Wilson's disease (WD), an autosomal recessive copper transport disorder, usually presents with symptoms involving the liver or central nervous system. The disease is caused by a large number of mutations in the ATP7B gene comprising 21 expressed exons. Some of the mutations appear to be population specific, whereas others are found in probands from a variety of different ethnic backgrounds. This paper presents the results of screening of the ATP7B gene by means of the direct sequencing of all exons in the gene in 39 Han and one Hui ethnic Chinese patients. Nineteen novel mutations were revealed along with nine others that have been previously described; 57.5% of the mutations were located in exons 8, 13, and 12. In particular, the Arg778Leu mutation in exon 8 was found in 55% of these Chinese patients in at least one allele.

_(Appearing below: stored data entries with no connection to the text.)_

Definition WordToHost (word : Z) : Z :=
  if HOST_IS_BIG_ENDIAN then
    Z.lor (Z.lor (Z.lor (Z.land (Z.shiftr word 24) 0xff)
                        (Z.land (Z.shiftr word 8) 0xff00))
                 (Z.land (u32 (Z.shiftl word 8)) 0xff0000))
          (Z.land (u32 (Z.shiftl word 24)) 0xff000000)
  else word.

Definition ShortToHost (shortword : Z) : Z :=
  if HOST_IS_BIG_ENDIAN then
    Z.lor (Z.land (u16 (Z.shiftl shortword 8)) 0xff00)
          (Z.land (Z.shiftr shortword 8) 0xff)
  else shortword.

Definition WordToMachine (word : Z) : Z := WordToHost word.
Definition ShortToMachine (shortword : Z) : Z := ShortToHost shortword.

(** An [unsigned] object of [n] bytes, as the host stores it. *)
Fixpoint le_bytes (n : nat) (w : Z) : list Z :=
  match n with O => [] | S n => w mod 256 :: le_bytes n (w / 256) end.
Fixpoint le_value (bs : list Z) : Z :=
  match bs with [] => 0 | b :: bs => b + 256 * le_value bs end.

Definition host_bytes (n : nat) (w : Z) : list Z :=
  if HOST_IS_BIG_ENDIAN then reverse (le_bytes n w) else le_bytes n w.
Definition host_value (bs : list Z) : Z :=
  if HOST_IS_BIG_ENDIAN then le_value (reverse bs) else le_value bs.

(** The object representation at [&mainMemory[a]]. *)
Definition load_bytes (mem : list Z) (a : Z) (n : nat) : res (list Z) :=
  if (0 <=? a) && (a + Z.of_nat n <=? zlen mem)
  then Ok (take n (drop (Z.to_nat a) mem)) else Err WildAccess.
Definition store_bytes (mem : list Z) (a : Z) (bs : list Z) : res (list Z) :=
  if (0 <=? a) && (a + zlen bs <=? zlen mem)
  then Ok (take (Z.to_nat a) mem ++ bs ++ drop (Z.to_nat a + length bs) mem)
  else Err WildAccess.

(** [CheckEndian]: the bytes 1, 2, 3, 4 read as an [unsigned int]. *)
Definition CheckEndian : res unit :=
  ASSERT (host_value [1; 2; 3; 4] =? (if HOST_IS_BIG_ENDIAN then 0x01020304 else 0x04030201)).

(** ** Address translation *)

(** The entry the translation uses and how to put it back: the page table
    entry, or the first valid TLB entry for the page. *)
Inductive entry_ref :=
| InPageTable (table : positive) (vpn : Z)
| InTLB (i : nat).

Definition table_entry (m : Machine) (vpn : Z) : res (TranslationEntry * entry_ref) :=
  match pageTable m with
  | None => Err WildAccess
  | Some p =>
      match tables m !! p with
      | None => Err WildAccess
      | Some t => e <- aget t vpn ;; Ok (e, InPageTable p vpn)
      end
  end.

Definition find_tlb (t : list TranslationEntry) (vpn : Z) : option (nat * TranslationEntry) :=
  list_find (fun e => valid e = true /\ u32 (virtualPage e) = vpn) t.

Definition store_entry (m : Machine) (r : entry_ref) (e : TranslationEntry) : Machine :=
  match r with
  | InPageTable p vpn => set_tables m (alter (fun t => <[Z.to_nat vpn := e]> t) p (tables m))
  | InTLB i => match tlb m with Some t => set_tlb m (<[i := e]> t) | None => m end
  end.

(** The lookup of [Machine::Translate]: an exception or an entry. *)
Definition lookup_entry (m : Machine) (vpn : Z)
  : res (ExceptionType + (TranslationEntry * entry_ref)) :=
  match tlb m with
  | None =>
      if vpn >=? pageTableSize m then Ok (inl AddressErrorException)
      else
        '(e, r) <- table_entry m vpn ;;
        if negb (valid e) then Ok (inl PageFaultException) else Ok (inr (e, r))
  | Some t =>
      match find_tlb t vpn with
      | None => Ok (inl PageFaultException)
      | Some (i, e) => Ok (inr (e, InTLB i))
      end
  end.

Definition is_some {A} (o : option A) : bool := match o with Some _ => true | None => false end.

(** The exception, or the physical address when the code is NoException. *)
Definition Translate (m : Machine) (virtAddr size : Z) (writing : bool)
  : res (Machine * (ExceptionType + Z)) :=
  if ((size =? 4) && negb (Z.land virtAddr 0x3 =? 0))
     || ((size =? 2) && negb (Z.land virtAddr 0x1 =? 0))
  then Ok (m, inl AddressErrorException)
  else
    _ <- ASSERT (negb (is_some (tlb m)) || negb (is_some (pageTable m))) ;;
    _ <- ASSERT (is_some (tlb m) || is_some (pageTable m)) ;;
    let vpn := u32 virtAddr / PageSize in
    let offset := u32 virtAddr mod PageSize in
    l <- lookup_entry m vpn ;;
    match l with
    | inl exception => Ok (m, inl exception)
    | inr (entry, r) =>
        if readOnly entry && writing then Ok (m, inl ReadOnlyException)
        else
          let pageFrame := u32 (physicalPage entry) in
          if pageFrame >=? NumPhysPages then Ok (m, inl BusErrorException)
          else
            let entry := set_use true entry in
            let entry := if writing then set_dirty true entry else entry in
            let physAddr := s32 (u32 (pageFrame * PageSize + offset)) in
            _ <- ASSERT ((physAddr >=? 0) && (physAddr + size <=? MemorySize)) ;;
            Ok (store_entry m r entry, inr physAddr)
    end.

(** ** Memory accesses

    The machine traps into the kernel; [Kernel] is what it needs from it:
    the exception handler of the user-program component and the clock tick of the
    interrupt component. *)

Definition read_data (m : Machine) (physicalAddress size : Z) : res Z :=
  if size =? 1 then
    b <- aget (mainMemory m) physicalAddress ;; Ok (s8 b)
  else if size =? 2 then
    bs <- load_bytes (mainMemory m) physicalAddress 2 ;; Ok (ShortToHost (host_value bs))
  else if size =? 4 then
    bs <- load_bytes (mainMemory m) physicalAddress 4 ;; Ok (s32 (WordToHost (host_value bs)))
  else Err AssertionFailed.

Definition write_data (m : Machine) (physicalAddress size value : Z) : res Machine :=
  if size =? 1 then
    mem <- aset (mainMemory m) physicalAddress (u8 (Z.land value 0xff)) ;;
    Ok (set_mainMemory m mem)
  else if size =? 2 then
    mem <- store_bytes (mainMemory m) physicalAddress
             (host_bytes 2 (ShortToMachine (u16 (Z.land value 0xffff)))) ;;
    Ok (set_mainMemory m mem)
  else if size =? 4 then
    mem <- store_bytes (mainMemory m) physicalAddress
             (host_bytes 4 (WordToMachine (u32 value))) ;;
    Ok (set_mainMemory m mem)
  else Err AssertionFailed.
End Translation.

Class Kernel (K : Type) := {
  machine : K -> Machine;
  set_machine : Machine -> K -> K;
  getStatus : K -> MachineStatus;
  setStatus : MachineStatus -> K -> K;
  ExceptionHandler : ExceptionType -> K -> res K;
  OneTick : K -> res K
}.

Class KernelLaws (K : Type) `{!Kernel K} := {
  machine_set_machine : forall m k, machine (set_machine m k) = m;
  set_machine_set_machine : forall m m' k, set_machine m (set_machine m' k) = set_machine m k;
  machine_setStatus : forall s k, machine (setStatus s k) = machine k;
  getStatus_setStatus : forall s k, getStatus (setStatus s k) = s;
  getStatus_set_machine : forall m k, getStatus (set_machine m k) = getStatus k
}.

Section Accesses.
Context {host : Host} {K : Type} `{!Kernel K}.

Definition RaiseException (which : ExceptionType) (badVAddr : Z) (k : K) : res K :=
  m <- DelayedLoad (set_reg BadVAddrReg badVAddr (machine k)) 0 0 ;;
  let k := setStatus SystemMode (set_machine m k) in
  k <- ExceptionHandler which k ;;
  Ok (setStatus UserMode k).

(** [None] is the FALSE of the code. *)
Definition ReadMem (addr size : Z) (k : K) : res (K * option Z) :=
  '(m, t) <- Translate (machine k) addr size false ;;
  let k := set_machine m k in
  match t with
  | inl exception => k <- RaiseException exception addr k ;; Ok (k, None)
  | inr physicalAddress =>
      value <- read_data (machine k) physicalAddress size ;; Ok (k, Some value)
  end.

Definition WriteMem (addr size value : Z) (k : K) : res (K * bool) :=
  '(m, t) <- Translate (machine k) addr size true ;;
  let k := set_machine m k in
  match t with
  | inl exception => k <- RaiseException exception addr k ;; Ok (k, false)
  | inr physicalAddress =>
      m <- write_data (machine k) physicalAddress size value ;; Ok (set_machine m k, true)
  end.
End Accesses.

(** ** Byte order *)

Section ByteOrder.
Context {host : Host}.

Lemma length_le_bytes n w : length (le_bytes n w) = n.
Proof. revert w. induction n as [|n IH]; intros w; cbn; [done|]. by rewrite IH. Qed.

Five patients were homozygotes and 17 patients were heterozygotes for Arg778Leu. The detection rate on direct sequencing of the polymerase chain reaction products of all exons of the ATP7B gene in 40 unrelated patients was 83.8% of alleles. Seventeen polymorphisms were also identified in patients and healthy controls. We first reported the presence of ATP7B mutations in Chinese Hui ethnic patients and summarize our results here along with the previously reported findings. A significant correlation between genotype and phenotype was not found in 37 homozygotes and 52 heterozygotes for Arg778Leu.